--- RECORDS SUPPLIED Enclosed Below ---

(** X4: no pattern typed, "x" as replacement. *)
Lemma preview_of_the_empty_pattern_run :
  preview_area
    (update_preview (window [py "/tex/a.png"] [] (py "x")))
  = [WillRename (py "a.png") (py "xax.xpxnxgx")].
Proof.
  destruct (@preview_of_the_empty_pattern platform
              (window [py "/tex/a.png"] [] (py "x")))
    as [H _]; [reflexivity|].
  exact H.
Defined.

(** X5: a drop, some typing and Cancel. *)
Lemma only_process_touches_the_files_run :
  exists a',
    session PyQt6
      [Drop (DropEvent true [py "/tex/wood_Normal.png"]);
       TypePattern (py "_Normal"); TypeReplace (py "_NRM"); Cancel]
      (start tex) initUI
    = (Return tt, start tex, a').
Proof.
  apply (@only_process_touches_the_files platform).
  intros [H|[H|[H|[H|[]]]]]; discriminate.
Defined.

(** X7: one rename fails, one succeeds; the count is one. *)
Lemma summary_counts_the_renamed_run :
  exists w' a' lines,
    rename_files PyQt5 (start tex)
      (window [py "/tex/wood_Diffuse.png"; py "/tex/oak_Diffuse.png"]
              (py "_Diffuse") (py "_COL"))
    = (Return tt, w', a')
    /\ log_output a'
       = [] ++ lines ++ [FilesRenamed (length (filter is_renamed lines))]
    /\ length (renames w')
       = 0 + length (filter is_renamed lines)
         + length (filter is_failed_to_rename lines).
Proof.
  apply (@summary_counts_the_renamed platform); discriminate.
Defined.

(** X8: Process, and Process again. *)
Lemma process_twice_run :
  exists w1 a1,
    rename_files PyQt5 (start tex)
      (window [py "/tex/wood_Diffuse.png"] (py "_Diffuse") (py "_COL"))
    = (Return tt, w1, a1)
    /\ rename_files PyQt5 w1 a1
       = (Return tt, w1, log_append NoFilesToRename a1).
Proof.
  apply (@process_twice platform); discriminate.
Defined.
(** * Constrained-mixture remodelling engine: a shallow embedding

    The development follows [src/core/models.py] (class
    [ConstrainedMixtureModel]) and [src/core/constans.py] (the stand-alone
    resolver [get_parameters]).

    Modelling conventions.
    - Python and numpy floats are idealised as real numbers ([R]); rounding is
      not modelled.  A division whose operands are Python floats raises
      [ZeroDivisionError] on a zero divisor and is written [pydiv]; a division
      involving a numpy scalar never raises (numpy yields inf or nan and a
      warning) and is written with the total [/] of [R], whose value at a zero
      divisor carries no meaning.
    - A parameter dict is a finite map from key to Python value; an absent
      key raises [KeyError] at the read, exactly where the source indexes.
    - The instance is a record whose attribute [params] is optional: it is
      unset while [__init__] is still running [_validate_and_complete_params].
    - [scipy.integrate.quad] is an external routine, kept abstract. *)

From Stdlib Require Import Reals Lra Lia ZArith String List FunctionalExtensionality.
From stdpp Require Import gmap strings list fin_maps.

Open Scope R_scope.

(** ** Exceptions and the error monad *)

Inductive exn : Type :=
| KeyError (key : string)
| ValueError (msg : string)
| AttributeError (attr : string)
| ZeroDivisionError
| TypeError
| IndexError
| NameError (var : string).
(** C4, as the code has it: the locator is cut at the first space
    character (U+0020; other white space is kept), the scheme is put in
    front when the locator does not start with it, and [parse_url] raises
    its [ValueError] exactly when fewer than two pieces follow the domain.
    With two or more it returns a descriptor; no other exception arises,
    and a failure returns nothing and leaves the store as it was. *)
Theorem parse_url_raises_iff (url : string) (w : world) :
  path_parts url
    = drop 3 (split "/" (with_https (take_until (λ c, Ascii.eqb c " ") url)))
  ∧ (length (path_parts url) < 2 ↔
     parse_url uuid4 url w = (Raise (ValueError invalid_url_msg), w))
  ∧ (2 ≤ length (path_parts url) ↔
     ∃ q, parse_url uuid4 url w
          = (Ok q, World (heap w) (S (uuid_drawn w)))).
Proof.
  split.
  { unfold path_parts, url_parts. by rewrite first_token_take_until. }
  destruct (parse_url_cases url w) as [[Hlen Hrun]|[Hlen [q Hrun]]];
    rewrite Hrun; split; split; try done; try lia; eauto.
  - by intros [q ?].
Qed.
End parse_url_claims.

Section parse_url_refs.
Variable uuid4 : nat → string.

Lemma char_in_hex c :
  char_in "0123456789abcdefABCDEF" c = is_hex_digit c.
Proof. destruct c as [[] [] [] [] [] [] [] []]; reflexivity. Qed.

Lemma is_commit_spec b :
  is_commit b = true ↔
  String.length b = 40 ∧ str_all is_hex_digit b = true.
Proof.
  unfold is_commit. rewrite andb_true_iff, Nat.eqb_eq.
  assert (str_all (char_in "0123456789abcdefABCDEF") b
          = str_all is_hex_digit b) as ->; [|done].
  induction b as [|c b IH]; simpl; [done|].
  by rewrite char_in_hex, IH.
Qed.
Definition space_encodings : list string :=
  [of_bytes [9]; of_bytes [10]; of_bytes [11]; of_bytes [12]; of_bytes [13]; of_bytes [32];
   of_bytes [194; 133]; of_bytes [194; 160]; of_bytes [225; 154; 128];
   of_bytes [226; 128; 128]; of_bytes [226; 128; 129]; of_bytes [226; 128; 130];
   of_bytes [226; 128; 131]; of_bytes [226; 128; 132]; of_bytes [226; 128; 133];
   of_bytes [226; 128; 134]; of_bytes [226; 128; 135]; of_bytes [226; 128; 136];
   of_bytes [226; 128; 137]; of_bytes [226; 128; 138]; of_bytes [226; 128; 168];
   of_bytes [226; 128; 169]; of_bytes [226; 128; 175]; of_bytes [226; 129; 159];
   of_bytes [227; 128; 128]]%N.

Definition has_suffix (p s : string) : bool :=
  (String.length p <=? String.length s)%nat &&
  String.eqb (str_from (String.length s - String.length p) s) p.

Fixpoint trim_left (fuel : nat) (s : string) : string :=
  match fuel with
  | O => s
  | S n =>
      match List.find (λ e, has_prefix e s) space_encodings with
      | Some e => trim_left n (str_from (String.length e) s)
      | None => s
      end
  end.

Fixpoint trim_right (fuel : nat) (s : string) : string :=
  match fuel with
  | O => s
  | S n =>
      match List.find (λ e, has_suffix e s) space_encodings with
      | Some e => trim_right n (str_to (String.length s - String.length e) s)
      | None => s
      end
  end.

(** Every step removes at least one byte: the length is enough fuel. *)
Definition trim_space (s : string) : string :=
  trim_right (String.length s) (trim_left (String.length s) s).

Example trim_space_ex : trim_space "  https://a.example  " = "https://a.example".
Proof. reflexivity. Qed.

(** ** [strconv.ParseInt(s, 10, 64)] and [strconv.Atoi] *)

Definition digit_of (c : ascii) : option Z :=
  let n := Z.of_N (N_of_ascii c) in
  if ((48 <=? n) && (n <=? 57))%bool then Some (n - 48) else None.

Fixpoint digits_aux (acc : Z) (s : string) : option Z :=
  match s with
  | EmptyString => Some acc
  | String c s' => d ← digit_of c; digits_aux (10 * acc + d) s'
  end.

Definition digits (s : string) : option Z :=
  match s with EmptyString => None | _ => digits_aux 0 s end.

(** [None] is a syntax or a range error; the caller treats both alike. *)
Definition parse_int64 (s : string) : option Z :=
  z ← match s with
      | String "+"%char s' => digits s'
      | String "-"%char s' => Z.opp <$> digits s'
      | _ => digits s
      end;
  if bool_decide (- two63 ≤ z < two63) then Some z else None.

Example parse_int64_ex :
  (parse_int64 "42", parse_int64 "-7", parse_int64 "", parse_int64 "1_0",
   parse_int64 "9223372036854775808") = (Some 42, Some (-7), None, None, None).
Proof. vm_compute. reflexivity. Qed.

Lemma parse_int64_range s z : parse_int64 s = Some z → - two63 ≤ z < two63.
Proof.
  unfold parse_int64. intros (z' & _ & H)%bind_Some. by case_bool_decide; simplify_eq.
Qed.

(** ** Runes

    [rune_width] is the number of bytes [utf8.DecodeRune] consumes at the start
    of a non-empty byte sequence: 1 for an ASCII byte and for an invalid byte. *)

Definition cont (lo hi b : Z) : bool := (lo <=? b) && (b <=? hi).
(* ===== verification/Rfc3339.v ===== *)
(** * Dates and [time.Parse] of the RFC 3339 layout

    The proleptic Gregorian calendar as [time.Date] has it, and the parser the
    history API applies to its bounds, with what it accepts beyond the RFC: an
    hour of one digit, a comma before the fraction, offsets up to 24:60. *)

From S2P Require Import Prelude GoString GoTime.

(** ** The calendar *)

Definition leap (y : Z) : bool := (y mod 4 =? 0) && (negb (y mod 100 =? 0) || (y mod 400 =? 0)).

Definition days_in (m y : Z) : Z :=
  if m =? 2 then (if leap y then 29 else 28)
  else if (m =? 4) || (m =? 6) || (m =? 9) || (m =? 11) then 30 else 31.

Definition valid_date (y m d : Z) : Prop := 1 ≤ m ≤ 12 ∧ 1 ≤ d ≤ days_in m y.

Definition next_date (y m d : Z) : Z * Z * Z :=
  if d <? days_in m y then (y, m, d + 1) else if m <? 12 then (y, m + 1, 1) else (y + 1, 1, 1).

(** Days since 1970-01-01, counting years from March. *)
Definition march_year (y m : Z) : Z := if m <=? 2 then y - 1 else y.
Definition days_before (m : Z) : Z := (153 * ((m + 9) mod 12) + 2) / 5.
Definition days_before_year (y : Z) : Z := 365 * y + y / 4 - y / 100 + y / 400.
Definition days_from_civil (y m d : Z) : Z :=
  days_before_year (march_year y m) + days_before m + d - 1 - 719468.

Example epoch : days_from_civil 1970 1 1 = 0.
Proof. reflexivity. Qed.

Lemma div_step y k : 0 < k → y / k = (y - 1) / k + (if y mod k =? 0 then 1 else 0).
Proof.
  intros Hk. pose proof (Z.div_mod y k ltac:(lia)). pose proof (Z.mod_pos_bound y k Hk).
  destruct (Z.eqb_spec (y mod k) 0) as [E|E].
  - rewrite <- (Z.div_unique (y - 1) k (y / k - 1) (k - 1)); lia.
  - rewrite <- (Z.div_unique (y - 1) k (y / k) (y mod k - 1)); lia.
Qed.

Lemma year_length y :
  days_before_year y = days_before_year (y - 1) + (if leap y then 366 else 365).
Proof.
  unfold days_before_year.
  rewrite (div_step y 4), (div_step y 100), (div_step y 400) by lia. unfold leap.
  assert (H1 : y mod 400 = 0 → y mod 100 = 0).
  { rewrite !Z.mod_divide by lia. intros [k ->]. exists (k * 4). lia. }
  assert (H2 : y mod 100 = 0 → y mod 4 = 0).
  { rewrite !Z.mod_divide by lia. intros [k ->]. exists (k * 25). lia. }
  destruct (Z.eqb_spec (y mod 4) 0), (Z.eqb_spec (y mod 100) 0), (Z.eqb_spec (y mod 400) 0); simpl;
    try lia; tauto.
Qed.

Lemma days_in_pos m y : 1 ≤ days_in m y.
Proof. unfold days_in. repeat case_match; lia. Qed.

Lemma month_step y m : 1 ≤ m < 12 → m ≠ 2 →
  march_year y (m + 1) = march_year y m ∧ days_before (m + 1) = days_before m + days_in m y.
Proof.
  intros Hm H2.
  assert (Hc : m = 1 ∨ m = 3 ∨ m = 4 ∨ m = 5 ∨ m = 6 ∨ m = 7 ∨ m = 8 ∨ m = 9 ∨ m = 10 ∨ m = 11) by lia.
  repeat (destruct Hc as [->|Hc]); try subst m; by split.
Qed.

(** The days are counted without a gap. *)
Theorem days_from_civil_next (y m d : Z) : valid_date y m d →
  let '(y', m', d') := next_date y m d in
  valid_date y' m' d' ∧ days_from_civil y' m' d' = days_from_civil y m d + 1.
Proof.
  intros [Hm Hd]. unfold next_date. pose proof (days_in_pos (m + 1) y). pose proof (days_in_pos 1 (y + 1)).
  destruct (Z.ltb_spec d (days_in m y)) as [Hlt|Hge].
  { split; [split; lia|]. unfold days_from_civil. lia. }
  assert (d = days_in m y) as -> by lia. clear Hd Hge. pose proof (year_length y) as Hy.
  destruct (Z.ltb_spec m 12) as [Hm'|Hm']; (split; [split; lia|]); unfold days_from_civil.
  - destruct (decide (m = 2)) as [->|H2].
    + change (march_year y (2 + 1)) with y. change (march_year y 2) with (y - 1).
      change (days_before (2 + 1)) with 0. change (days_before 2) with 337.
      change (days_in 2 y) with (if leap y then 29 else 28). rewrite Hy. destruct (leap y); lia.
    + destruct (month_step y m) as [-> ->]; lia.
  - assert (m = 12) as -> by lia. change (march_year (y + 1) 1) with (y + 1 - 1).
    replace (y + 1 - 1) with y by lia. change (march_year y 12) with y. change (days_in 12 y) with 31.
    change (days_before 1) with 306. change (days_before 12) with 275. lia.
Qed.

(** ** The parser *)

(** [getnum]: two digits, or one where the layout allows it. *)
Definition getnum (fixed : bool) (s : string) : option (Z * string) :=
  match s with
  | String a rest =>
      x ← digit_of a;
      match rest with
      | String b rest' =>
          match digit_of b with
          | Some y => Some (10 * x + y, rest')
          | None => if fixed then None else Some (x, rest)
          end
      | "" => if fixed then None else Some (x, "")
      end
  | "" => None
  end.

Definition skip (c : ascii) (s : string) : option string :=
  match s with String a rest => if Ascii.eqb a c then Some rest else None | "" => None end.

Definition in_range (lo hi z : Z) : option unit := if (lo <=? z) && (z <=? hi) then Some tt else None.

Fixpoint digit_prefix (s : string) : string * string :=
  match s with
  | String a rest =>
      match digit_of a with
      | Some _ => let '(ds, r) := digit_prefix rest in (String a ds, r)
      | None => ("", s)
      end
  | "" => ("", "")
  end.

(** The fraction of a second in nanoseconds: nine digits count. *)
Definition fraction (s : string) : Z * string :=
  match s with
  | String c rest =>
      if Ascii.eqb c "." || Ascii.eqb c "," then
        let '(ds, r) := digit_prefix rest in
        match ds with
        | "" => (0, s)
        | _ => let ds := str_to 9 ds in
               (default 0 (digits ds) * 10 ^ (9 - Z.of_nat (String.length ds)), r)
        end
      else (0, s)
  | "" => (0, s)
  end.

(** The offset in seconds; nothing may follow it. *)
Definition zone (s : string) : option Z :=
  match s with
  | "Z" => Some 0
  | String sign rest =>
      '(hr, rest) ← getnum true rest;
      rest ← skip ":" rest;
      '(mm, rest) ← getnum true rest;
      _ ← in_range 0 24 hr;
      _ ← in_range 0 60 mm;
      match rest with
      | "" => if Ascii.eqb sign "+" then Some ((hr * 60 + mm) * 60)
              else if Ascii.eqb sign "-" then Some (- ((hr * 60 + mm) * 60)) else None
      | _ => None
      end
  | "" => None
  end.

(** [time.Parse(time.RFC3339, s)]. *)
Definition parse_rfc3339 (s : string) : option time :=
  '(y1, s) ← getnum true s;
  '(y2, s) ← getnum true s;
  let year := 100 * y1 + y2 in
  s ← skip "-" s;
  '(month, s) ← getnum true s;
  _ ← in_range 1 12 month;
  s ← skip "-" s;
  '(day, s) ← getnum true s;
  s ← skip "T" s;
  '(hour, s) ← getnum false s;
  _ ← in_range 0 23 hour;
  s ← skip ":" s;
  '(minute, s) ← getnum true s;
  _ ← in_range 0 59 minute;
  s ← skip ":" s;
  '(second, s) ← getnum true s;
  _ ← in_range 0 59 second;
  let '(nsec, s) := fraction s in
  offset ← zone s;
  _ ← in_range 1 (days_in month year) day;
  Some ((days_from_civil year month day * 86400 + hour * 3600 + minute * 60 + second - offset) * Second + nsec).

Lemma zero_time_date : zero_time = days_from_civil 1 1 1 * 86400 * Second.
Proof. reflexivity. Qed.

Example parse_examples :
  (parse_rfc3339 "1970-01-01T00:00:01Z", parse_rfc3339 "2026-01-01T01:00:00.5+01:00",
   parse_rfc3339 "0001-01-01T00:00:00Z", parse_rfc3339 "2025-02-29T00:00:00Z", parse_rfc3339 "not-a-date",
   parse_rfc3339 "1970-01-01T0:00:00,25Z", parse_rfc3339 "1970-01-01T00:00:00") =
  (Some 1000000000, Some 1767225600500000000, Some zero_time, None, None, Some 250000000, None).
Proof. vm_compute. reflexivity. Qed.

--- End of Enclosed RECORDS SUPPLIED ---

All lines in the records above with "zone" need to be found and copied.

Definition zone (s : string) : option Z :=
  offset ← zone s;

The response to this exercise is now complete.